According to `git blame`, this was introduced June 2023, i.e. after your audit in 2019. But maybe it was moved from an older piece of the codebase, I didn't dig too deep.

(Looks like the IncludeSec folks did a decent job in 2019. Hi Eric!)


This was allowed in the rust-rsa crate directly before, which is why it was introduced in that commit.


Yep, I saw the upstream[1].

However, I misread this: I thought the padding was being done on the cleartext signing side, but this is padding of the signature itself. So there's some malleability here, but it isn't susceptible to DO'1985. I'll update my top-level comment.

[1]: https://github.com/RustCrypto/RSA/issues/272


Glad people care to look, that's what matters.


Thanks, appreciate the careful check!


hey, author here, happy to answer questions, and would love to hear from anyone using the library :)


It seems OpenPGP is still riddled with SHA-1. Git kind of avoided the problem (https://github.blog/2017-03-20-sha-1-collision-detection-on-...). What's your plan to deal with the issue?


I am not aware of any outstanding SHA-1 issues that would require a change in the current RFC4880 OpenPGP standard. There was an obscure attack that involved generating two keypairs with colliding SHA-1 signatures and getting a third party to sign one of them but you can just use a different hash (say SHA256). The SHA-1 used in the MDC portion of the authenticated encryption mode doesn't and is very unlikely to ever represent any security weakness (the hash used there doesn't require any particular cryptographic properties). SHA-1 is used for the key fingerprint, but the use of a hash with collision resistance is not required in general for key fingerprints. An attacker could in theory create two different keys with the same fingerprint, but then they would just own two keys that would be hard for to distinguish from one another. You don't sign the fingerprints, you sign the actual public key. In general, it would be a bad idea to specify that the hash used for a key fingerprint required collision resistance as that would mean that the fingerprint would have to be something like an unusable 256 bits long to prevent birthday attacks.

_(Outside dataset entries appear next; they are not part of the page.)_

Lemma allowed_tables_wf_witness :
  match ParseAllowedTables (with_tables demo_tables) with Ok wl => wl <> ∅ | Err _ => False end.
Proof.
  destruct (ParseAllowedTables (with_tables demo_tables)) as [wl|e] eqn:E.
  - exact (proj1 (allowed_tables_wf (with_tables demo_tables) wl E)).
  - apply (f_equal (fun r => match r with Ok _ => true | Err _ => false end)) in E.
    vm_compute in E. discriminate E.
Defined.
Lemma allowed_tables_order_independent_witness :
  match ParseAllowedTables (with_tables demo_tables) with
  | Ok wl => ParseAllowedTables (with_tables (reverse demo_tables)) = Ok wl
  | Err _ => False
  end.
Proof.
  destruct (ParseAllowedTables (with_tables demo_tables)) as [wl|e] eqn:E.
  - apply (allowed_tables_order_independent demo_tables (reverse demo_tables)); [|symmetry; apply reverse_Permutation|exact E].
    by apply (bool_decide_unpack (NoDup demo_tables.*1)).
  - apply (f_equal (fun r => match r with Ok _ => true | Err _ => false end)) in E.
    vm_compute in E. discriminate E.
Defined.
Lemma writable_tables_wf_witness :
  ParseWritableTables demo_writable = Ok demo_wt
  /\ true_set (fun o => o ∈ defaultAllowedOperations) {[ "insert" := true ]}.
Proof.
  split; [vm_compute; reflexivity|].
  assert (H : ParseWritableTables demo_writable = Ok demo_wt) by (vm_compute; reflexivity).
  refine (proj2 (proj2 (proj2 (writable_tables_wf demo_writable demo_wt H "orders"
    {| Columns := {[ "amount" := true ]}; AllowedOperations := {[ "insert" := true ]} |} _)))).
  vm_compute. reflexivity.
Defined.
Lemma visits_map_to_list {A} (m : gmap string A) : visits (map_to_list m).*1 m.
Proof.
  split; [apply NoDup_fst_map_to_list|]. intros k. rewrite list_elem_of_fmap. split.
  - intros ([? v] & -> & Hv%elem_of_map_to_list). by exists v.
  - intros [v Hv]. exists (k, v). split; [done|]. by apply elem_of_map_to_list.
Qed.
Lemma visits_demo_wt : visits ["orders"] demo_wt.
Proof.
  split; [by apply (bool_decide_unpack (NoDup ["orders"]))|]. intros k.
  unfold demo_wt. rewrite list_elem_of_singleton. split.
  - intros ->. eexists. apply lookup_singleton_eq.
  - intros [x Hx]. by apply lookup_singleton_Some in Hx as [<- _].
Qed.
Lemma writable_subset_iff_witness :
  ValidateWritableSubset ["orders"] (fun m => (map_to_list m).*1) demo_wt demo_wl = Ok tt
  /\ forall t c, demo_wt !! t = Some c -> exists cols, demo_wl !! t = Some cols /\
    forall col, is_Some (Columns c !! col) -> col_allowed cols col = true.
Proof.
  split; [vm_compute; reflexivity|].
  apply (writable_subset_iff ["orders"] (fun m => (map_to_list m).*1) demo_wt demo_wl).
  - apply visits_demo_wt.
  - intros m. apply visits_map_to_list.
  - vm_compute. reflexivity.
Defined.
Example resolve_demo `{UnicodeTables} :
  map resolve ["LowCardinality(Nullable(String))"; " nullable( DateTime64(3, 'UTC') )";
               "SimpleAggregateFunction(anyLast, Array(UInt8))"; "Decimal(10,2)"; "Nullable(UInt64)"]
  = [GraphQLString; GraphQLDateTime; GraphQLJSON; GraphQLString; GraphQLString].
Proof. vm_compute. reflexivity. Qed.
End Facts.
(** ** Witnesses *)

Lemma quoted_value_confined_witness :
  sanitizeSQL ("SELECT * FROM t WHERE a=" +:+ quote (H := demo_fmt) (VString "x' OR 1=1; --") +:+ " -- end")
  = Ok "SELECT * FROM t WHERE a='x'' OR 1=1; --' ".
Proof.
  rewrite (quoted_value_confined (H := demo_fmt) "SELECT * FROM t WHERE a=" "SELECT * FROM t WHERE a="
    (VString "x' OR 1=1; --") " -- end"); [reflexivity| |reflexivity].
  intros x _. apply plain_scan. reflexivity.
Defined.
Lemma safeIdentifier_shape_witness :
  safeIdentifier (H := demo_fmt) (VString "db.users") = Ok "`db`.`users`"
  /\ passes BACKTICK "`db`.`users`".
Proof.
  split; [reflexivity|]. exact (proj1 (safeIdentifier_shape (H := demo_fmt) (VString "db.users") _ eq_refl)).
Defined.
Lemma safeInList_passes_witness :
  safeInList (H := demo_fmt) (VSlice [VString "a"; VString "b's"]) = Ok "'a','b''s'"
  /\ passes SQUOTE "'a','b''s'".
Proof.
  split; [reflexivity|].
  exact (proj1 (safeInList_passes (H := demo_fmt) (VSlice [VString "a"; VString "b's"]) _ eq_refl)).
Defined.
Lemma safeInt_decimal_witness : exists z, in_int64 z /\ "-42" = itoa z /\ parse_int "-42" = Some z
  /\ (forall s, VString "-0042" = VString s -> parse_int s = Some z).
Proof. apply (safeInt_decimal (VString "-0042") "-42" I). reflexivity. Defined.
(* ===== verification/TemplateParams.v ===== *)
(** * internal/template/validator.go and the schemas of loader.go

    Parameter schemas ([compileParamSchemas], [parseDefaultValue]) and the validation of a
    request against them ([validateParams]).  A Go [map\[string\]any] is a [gmap]; package
    [regexp] and the decimal text of floats are parameters. *)
From S2P Require Import Prelude GoStrings Values GoConv Sanitizer FuncMap.

(** Package [regexp]: compilation and unanchored matching. *)
Class GoRegexp := {
  Regexp : Type;
  regexp_Compile : string -> result Regexp;
  MatchString : Regexp -> string -> bool;
  regexp_String : Regexp -> string;
}.

(** internal/config/config.go. *)
Record TemplateParamConfig := {
  pcName : string; pcType : string; pcRequired : bool; pcDefault : option string;
  pcEnum : list string; pcMaxLength : option Z; pcMaxItems : option Z; pcPattern : option string;
}.

Section TemplateParams.
Context {GF : GoFmt} {FT : FloatText} {GR : GoRegexp}.

Record ParamSchema := {
  psName : string; psType : string; psRequired : bool; psDefault : GoVal;
  psEnum : list string; psMaxLength : Z; psMaxItems : Z; psPattern : option Regexp;
}.

(** ** Schemas *)

Definition parseDefaultValue (raw paramType : string) : result GoVal :=
  if String.eqb paramType "string" then Ok (VString raw)
  else if String.eqb paramType "int" then
    match parse_int raw with
    | Some v => Ok (VInt64 v)
    | None => Err (Errorf (Sprintf "cannot parse %q as int: %w" [AStr raw]))
    end
  else if String.eqb paramType "float" then
    match parse_float raw with
    | Some v => Ok (VFloat64 v)
    | None => Err (Errorf (Sprintf "cannot parse %q as float: %w" [AStr raw]))
    end
  else if String.eqb paramType "boolean" then
    match parse_bool raw with
    | Some v => Ok (VBool v)
    | None => Err (Errorf (Sprintf "cannot parse %q as boolean: %w" [AStr raw]))
    end
  else if String.eqb paramType "string[]" then Ok VNil
  else Err (Errorf (Sprintf "unsupported type %q" [AStr paramType])).

(** The body of the loop of [compileParamSchemas]. *)
Definition compile_one (p : TemplateParamConfig) : result ParamSchema :=
  pattern ← match pcPattern p with
            | Some pat =>
                if String.eqb pat EmptyString then Ok None
                else match regexp_Compile pat with
                     | Ok re => Ok (Some re)
                     | Err err => Err (Wrap (Sprintf "parameter %q: invalid pattern %q: %w"
                                               [AStr (pcName p); AStr pat; AErr err]) err)
                     end
            | None => Ok None
            end;
  def ← match pcDefault p with
        | Some d =>
            match parseDefaultValue d (pcType p) with
            | Ok def => Ok def
            | Err err => Err (Wrap (Sprintf "parameter %q: invalid default %q for type %q: %w"
                                      [AStr (pcName p); AStr d; AStr (pcType p); AErr err]) err)
            end
        | None => Ok VNil
        end;
  Ok {| psName := pcName p; psType := pcType p; psRequired := pcRequired p; psDefault := def;
        psEnum := pcEnum p; psMaxLength := default 1024 (pcMaxLength p);
        psMaxItems := default 1000 (pcMaxItems p); psPattern := pattern |}.
Definition compileParamSchemas (params : list TemplateParamConfig) : result (list ParamSchema) :=
  mapR compile_one params.

(** ** Conversion *)

Definition type_error (msg name : string) (args : list arg) : error :=
  ValidationError ErrValidationInvalidParameterType (Sprintf msg (AStr name :: args)).

Definition convertString (name : string) (val : GoVal) : result string :=
  match val with
  | VString s => Ok s
  | _ => Err (type_error "parameter %q must be string, got %T" name [AVal val])
  end.
Definition convertInt (name : string) (val : GoVal) : result Z :=
  match val with
  | VInt v | VInt64 v => Ok v
  | VFloat64 v =>
      if not_integral v
      then Err (type_error "parameter %q must be int, got float64 with decimal part" name [])
      else Ok (int_of_float v)
  | VString v =>
      match parse_int v with
      | Some i => Ok i
      | None => Err (type_error "parameter %q must be int, got unparseable string %q" name [AStr v])
      end
  | _ => Err (type_error "parameter %q must be int, got %T" name [AVal val])
  end.
Definition convertFloat (name : string) (val : GoVal) : result spec_float :=
  match val with
  | VFloat64 f | VFloat32 f =>
      if not_finite f
      then Err (type_error "parameter %q must be a finite float, got %v" name [AVal val]) else Ok f
  | VInt v | VInt64 v => Ok (float_of_int v)
  | VString v =>
      match parse_float v with
      | Some f =>
          if not_finite f
          then Err (type_error "parameter %q must be a finite float, got %v" name [AVal (VFloat64 f)])
          else Ok f
      | None => Err (type_error "parameter %q must be float, got unparseable string %q" name [AStr v])
      end
  | _ => Err (type_error "parameter %q must be float, got %T" name [AVal val])
  end.
Definition convertBoolean (name : string) (val : GoVal) : result bool :=
  match val with
  | VBool b => Ok b
  | _ => Err (type_error "parameter %q must be boolean, got %T" name [AVal val])
  end.
Definition slice_item (name : string) (ie : Z * GoVal) : result string :=
  match ie.2 with
  | VString s => Ok s
  | e => Err (type_error "parameter %q[%d] must be string, got %T" name [AInt ie.1; AVal e])
  end.
Definition convertStringSlice (name : string) (val : GoVal) : result (list string) :=
  match val with
  | VStrings v => Ok v
  | VSlice v => mapR (slice_item name) (indexed v)
  | _ => Err (type_error "parameter %q must be string[], got %T" name [AVal val])
  end.
Definition convertParamType (name : string) (val : GoVal) (schemaType : string) : result GoVal :=
  if String.eqb schemaType "string" then VString <$> convertString name val
  else if String.eqb schemaType "int" then VInt64 <$> convertInt name val
  else if String.eqb schemaType "float" then VFloat64 <$> convertFloat name val
  else if String.eqb schemaType "boolean" then VBool <$> convertBoolean name val
  else if String.eqb schemaType "string[]" then VStrings <$> convertStringSlice name val
  else Err (type_error "parameter %q has unsupported type %q" name [AStr schemaType]).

I just finished implementing sha1collision detection, and it will be integrated into rpgp soon https://github.com/rpgp/rpgp/issues/293

This is the same algorithm used by git.

There are higher level implementations that use the dates on signatures to straight out reject sha1 material, but that gives only a limited protection.


Does it support smart cards and such devices?


it‘s not builtin, but possible to integrate with

@wiktor-k is working on a tool to use rpgp to provide a simple solution to work with smartcards


Yep. We've got it working with OpenPGP Card devices (Yubikeys, Nitorkeys, etc.). The signing part was actually pretty easy and the decryption required a bit more work but the maintainer was super responsive (https://github.com/rpgp/rpgp/pull/315).

Overall I'm pretty happy with the codebase.

The PoC for using cards in git is in https://github.com/wiktor-k/monkeybagel (excuse the silly name ;).


How does it interface with the cards? IIRC the rust pcsc library used by Sequoia needed C libraries. I've been doing some NFC stuff too and was looking for a pure-rust solution if there was one.


It uses this crate: https://crates.io/crates/pcsc

On Windows and Mac it binds to system libraries. On Linux it works with pcsclite.

Btw I'm not aware of any tooling that's used by Sequoia, rather wrappers that use Sequoia and pcsc crate.